The resistors used in the PI (R5, R6, R7) are the output tube leak resistors.
Awkward? It's just very simple. If I ever go fixed bias on the output stage I'll need the extra resistors and caps but that's a big if unless I find an easy fixed bias method that auto adjusts.
How symmetrical is acceptable? It's currently less then 1v off at full output.
I've been flipping through some Santana, Christopher Cross, ELO, Supertramp, and some classical as well. Quite a variety of songs I know and they all sound good. I'm listening for missing pieces or discovery of new ones.
How symmetrical is acceptable? It's currently less then 1v off at full output.
I've been flipping through some Santana, Christopher Cross, ELO, Supertramp, and some classical as well. Quite a variety of songs I know and they all sound good. I'm listening for missing pieces or discovery of new ones.
Have a look at this schematic. It has a more symmetrical output by decreasing the feedback around V1B by adding R8.
Does adding R8 cause any significant issues? It makes the top output tube see a 1M grid leak and the bottom output tube see 1M+22k grid leak.
I'm also trying to get a little more gain out of the PI. The plate resistors were changed from 100k to 150k and cathode resistor adjusted slightly so the PI's plates are 1/2 B+.
The other question I have is if the 12AX7's grid is sitting at ~1v, anything over 2v peak-peak would drive it into clipping correct? So if I require my amp to accept a 4v p-p signal I'd simply use a 1/2 resistor divider on the input matched to w/e input impedance I needed?

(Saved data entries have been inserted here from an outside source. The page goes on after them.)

(** The byte that ends a frame. *)
Lemma store_end (u : SUart) : sndbuf u <> [] -> buffer_ok u ->
  match send_message rand max_size (sndbuf u) (sps u) with
  | (Ok _, s) => exists u', bus_store rand max_size 0 SLIP_END u = (Ok tt, u') /\ sps u' = s /\ sndbuf u' = [] /\
      capacity u' = SLIP_SNDBUF_STEP /\ async_notified u' = Some 0 /\ pktCnt u' = pktCnt u /\
      (forall r, r <> txdata -> suart_regs u' r = suart_regs u r)
  | (Err e, s) => bus_store rand max_size 0 SLIP_END u = (Err e, set_sps s u)
  end.
Proof.
  intros Hne (Hc & Hs & Hm). rewrite bus_store_txdata. change (u8 (u32 SLIP_END)) with SLIP_END.
  unfold transmit_byte. run. rewrite bool_decide_eq_false_2 by done. cbn [Z.eqb negb sm_when]. cbn -[send_message].
  unfold run_tx_callback, tx_callback, sm_bind, sm_gets, on_sps, notify_after, sm_modify, sm_ret.
  destruct (send_message rand max_size (sndbuf u) (sps u)) as [[[]|e] s] eqn:Hsend; [|done].
  assert (forall u1 : SUart, sps u1 = s -> sndbuf u1 = [] -> capacity u1 = SLIP_SNDBUF_STEP -> async_notified u1 = Some 0 ->
    pktCnt u1 = pktCnt u -> (forall r, r <> txdata -> suart_regs u1 r = suart_regs u r) ->
    exists u', (Ok (E := exn) tt, signal (put txdata (u32 SLIP_END) u1)) = (Ok tt, u') /\ sps u' = s /\ sndbuf u' = [] /\
      capacity u' = SLIP_SNDBUF_STEP /\ async_notified u' = Some 0 /\ pktCnt u' = pktCnt u /\
      (forall r, r <> txdata -> suart_regs u' r = suart_regs u r)) as Hgo.
  { intros u1 ? ? ? ? ? Hr. eexists. split; [done|].
    destruct (signal_state (put txdata (u32 SLIP_END) u1)) as (-> & -> & -> & _ & -> & ->).
    split_and!; try done; [unfold signal; by destruct (_ =? 0)|]. intros r Hne'. rewrite <- Hr by done. by destruct r. }
  unfold sndsiz. cbn [sndbuf set_async_notified set_sps]. fold (sndsiz u).
  destruct (Z.ltb_spec SLIP_SNDBUF_STEP (sndsiz u)); cbn [sm_when]; unfold sm_modify, sm_ret; apply Hgo; try done.
  cbn [capacity set_sndbuf set_async_notified set_sps]. unfold SLIP_SNDBUF_STEP in *. Z.to_euclidean_division_equations. lia.
Qed.
End transmit.

(** * The buffer is never left *)

(** [m] does not throw [e]. *)
Definition never {S A} (e : exn) (m : SM S exn A) : Prop := forall s, (m s).1 <> Err e.
Section never.
Context {S : Type} (e : exn).
Lemma never_ret {A} (a : A) : never e (sm_ret (S := S) a).
Proof. done. Qed.
Lemma never_throw {A} e' : e' <> e -> never e (sm_throw (S := S) (A := A) e').
Proof. intros Hne s. cbn. by intros [= ->]. Qed.
Lemma never_gets {A} (f : S -> A) : never e (sm_gets f).
Proof. done. Qed.
Lemma never_modify (f : S -> S) : never e (sm_modify f).
Proof. done. Qed.
Lemma never_bind {A B} (m : SM S exn A) (k : A -> SM S exn B) :
  never e m -> (forall a, never e (k a)) -> never e (sm_bind m k).
Proof.
  intros Hm Hk s. unfold sm_bind. specialize (Hm s). destruct (m s) as [[a|e'] s']; [apply Hk|].
  cbn in *. congruence.
Qed.
Lemma never_when b m : never e m -> never e (sm_when (S := S) b m).
Proof. by destruct b. Qed.
End never.
Create HintDb never discriminated.
#[export] Hint Resolve never_ret never_gets never_modify : never.
(** Walks down a computation whose every [throw] is of another exception. *)
Ltac never_solve :=
  repeat (cbv beta zeta; lazymatch goal with
  | |- never _ (sm_bind _ _) => apply never_bind; [|intros ?]
  | |- never _ (sm_when _ _) => apply never_when
  | |- never _ (sm_throw _) => apply never_throw; discriminate
  | |- never _ (let '(_, _) := ?x in _) => destruct x
  | |- never _ (match ?x with _ => _ end) => destruct x
  | |- never _ _ => solve [eauto with never]
  end).

Section client_never.
Context {S : Type} `{SpsServer S} `{KleeSolver} `{ExprBuilder} `{QueryParser}.
Context (rand : nat -> Z) (max_size : Z).
#[local] Abbreviation quiet := (never buffer_overflow).

Lemma on_context_never {A} (m : SM SymbolicContext exn A) : quiet m -> quiet (on_context m).
Proof. intros Hm s. unfold on_context. specialize (Hm s.1). by destruct (m s.1). Qed.
Lemma format_asserted_never {A} (o : option A) : quiet (format_asserted o).
Proof. unfold format_asserted. never_solve. Qed.
#[local] Hint Resolve format_asserted_never : never.
Lemma make_symbolic_never name b n : quiet (make_symbolic rand name b n).
Proof. unfold make_symbolic, context_bytes. never_solve. apply on_context_never. by unfold current_index. Qed.
Lemma assume_never e : quiet (assume e).
Proof. unfold assume, stop_assume, asserted. never_solve. Qed.
#[local] Hint Resolve make_symbolic_never assume_never on_context_never : never.
Lemma get_value_loop_never name b n elems : forall o v cs, quiet (get_value_loop rand name b n elems o v cs).
Proof. induction elems as [|x elems IH]; intros o v cs; cbn [get_value_loop]; never_solve. Qed.
#[local] Hint Resolve get_value_loop_never : never.
Lemma get_fields_never fs : forall r, quiet (get_fields rand fs r).
Proof.
  induction fs as [|x fs IH]; intros r; cbn [get_fields]; unfold get_list, get_string, get_integer, get_value;
    never_solve.
Qed.
#[local] Hint Resolve get_fields_never : never.
Lemma format_of_never d : quiet (format_of rand d).
Proof.
  intros s. unfold format_of. set (m := sm_bind _ _). assert (quiet m) as Hm.
  { unfold m, get_input, get_list. never_solve. }
  specialize (Hm (s, ∅)). by destruct (m (s, ∅)) as [r s'].
Qed.
Lemma read_message_never : quiet (read_message (S := S) rand max_size).
Proof.
  unfold read_message. apply never_bind; [done|]. intros [[[d|e] rest]|]; never_solve.
  intros c. pose proof (format_of_never d (sps_ctx c)) as Hf. by destruct (format_of rand d (sps_ctx c)).
Qed.
#[local] Hint Resolve read_message_never : never.
Lemma send_message_never buf : quiet (send_message rand max_size buf).
Proof.
  unfold send_message, sps_empty, sps_remaining_bytes, transmit. never_solve.
Qed.
Lemma sps_next_byte_never : quiet (sps_next_byte (S := S)).
Proof.
  unfold sps_next_byte. apply never_bind; [done|]. intros [f|]; [|never_solve].
  destruct (next_byte f) as [[b|e] f'] eqn:Hn; [never_solve|].
  apply never_bind; [done|]. intros _. apply never_throw. intros ->.
  assert (quiet next_byte) as Hb by (unfold next_byte; never_solve). by apply (Hb _ (f_equal fst Hn)).
Qed.
Lemma sps_empty_never : quiet (sps_empty (S := S)).
Proof. unfold sps_empty, sps_remaining_bytes. never_solve. Qed.
End client_never.

Section buffer.
Context {S : Type} `{SpsServer S} `{KleeSolver} `{ExprBuilder} `{QueryParser}.
Context (rand : nat -> Z) (max_size : Z).
Abbreviation SUart := (SymbolicUART S).

(** The invariant is kept, whatever is thrown, and no access is past the end. *)
Definition safely {T A} (I : T -> Prop) (m : SM T exn A) : Prop :=
  triple I m (fun _ => I) (fun e s => I s /\ e <> buffer_overflow).
Definition device_ok (s : SUart * payload) : Prop := buffer_ok s.1.

Lemma safely_bind {T A B} (I : T -> Prop) (m : SM T exn A) (k : A -> SM T exn B) :
  safely I m -> (forall a, safely I (k a)) -> safely I (sm_bind m k).
Proof. intros Hm Hk. eapply triple_bind; [exact Hm|done]. Qed.
Lemma safely_ret {T A} (I : T -> Prop) (a : A) : safely I (sm_ret a).
Proof. by intros s Hs. Qed.
Lemma safely_gets {T A} (I : T -> Prop) (f : T -> A) : safely I (sm_gets f).
Proof. by intros s Hs. Qed.
Lemma safely_when {T} (I : T -> Prop) b m : safely I m -> safely I (sm_when b m).
Proof. destruct b; [done|]. intros _. apply safely_ret. Qed.
Lemma safely_throw {T A} (I : T -> Prop) e : e <> buffer_overflow -> safely I (sm_throw (A := A) e).
Proof. by intros ? s Hs. Qed.
Lemma safely_device {A} (m : SM SUart exn A) : safely buffer_ok m -> safely device_ok (on_device m).
Proof. intros Hm [u p] Hu. specialize (Hm u Hu). unfold on_device. cbn. by destruct (m u) as [[a|e] u']. Qed.
Lemma safely_sps {A} (m : SM (ProtocolStates S) exn A) : never buffer_overflow m -> safely buffer_ok (on_sps m).
Proof.
  intros Hm u Hu. specialize (Hm (sps u)). unfold on_sps. destruct (m (sps u)) as [[a|e] s]; [exact Hu|].
  split; [exact Hu|]. cbn in Hm. congruence.
Qed.
Lemma safely_modify (f : SUart -> SUart) : (forall u, sndbuf (f u) = sndbuf u /\ capacity (f u) = capacity u) ->
  safely buffer_ok (sm_modify f).
Proof. intros Hf u Hu. destruct (Hf u) as [Hb Hc]. apply (buffer_ok_length u); [by rewrite Hb|done|done]. Qed.
Lemma safely_modify_device (f : SUart * payload -> SUart * payload) : (forall s, (f s).1 = s.1) ->
  safely device_ok (sm_modify f).
Proof. intros Hf s Hs. unfold device_ok. cbn. by rewrite Hf. Qed.

Lemma put_reg_safely r v : safely buffer_ok (put_reg (S := S) r v).
Proof. by apply safely_modify. Qed.
Lemma asserted_value_safely {A} (o : option A) : safely device_ok (asserted_value (S := S) o).
Proof. destruct o; [apply safely_ret|by apply safely_throw]. Qed.
Lemma notify_after_safely ms : safely buffer_ok (notify_after (S := S) ms).
Proof. by apply safely_modify. Qed.
Lemma dev_assert_safely {T} (I : T -> Prop) b : safely I (dev_assert b).
Proof. destruct b; [apply safely_ret|by apply safely_throw]. Qed.
Create HintDb safely discriminated.
#[local] Hint Resolve safely_ret safely_gets put_reg_safely asserted_value_safely notify_after_safely dev_assert_safely
  sps_next_byte_never sps_empty_never send_message_never : safely.
#[local] Ltac safely_solve :=
  repeat (cbv beta zeta; lazymatch goal with
  | |- safely _ (sm_bind _ _) => apply safely_bind; [|intros ?]
  | |- safely _ (sm_when _ _) => apply safely_when
  | |- safely _ (sm_throw _) => apply safely_throw; discriminate
  | |- safely _ (on_device _) => apply safely_device
  | |- safely _ (on_sps _) => apply safely_sps
  | |- safely buffer_ok (sm_modify _) => by apply safely_modify
  | |- safely device_ok (sm_modify _) => by apply safely_modify_device
  | |- safely _ (match ?x with _ => _ end) => destruct x
  | |- _ => solve [eauto with safely]
  end).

Does adding R8 cause any significant issues? It makes the top output tube see a 1M grid leak and the bottom output tube see 1M+22k grid leak.
I'm also trying to get a little more gain out of the PI. The plate resistors were changed from 100k to 150k and cathode resistor adjusted slightly so the PI's plates are 1/2 B+.
The other question I have is if the 12AX7's grid is sitting at ~1v, anything over 2v peak-peak would drive it into clipping correct? So if I require my amp to accept a 4v p-p signal I'd simply use a 1/2 resistor divider on the input matched to w/e input impedance I needed?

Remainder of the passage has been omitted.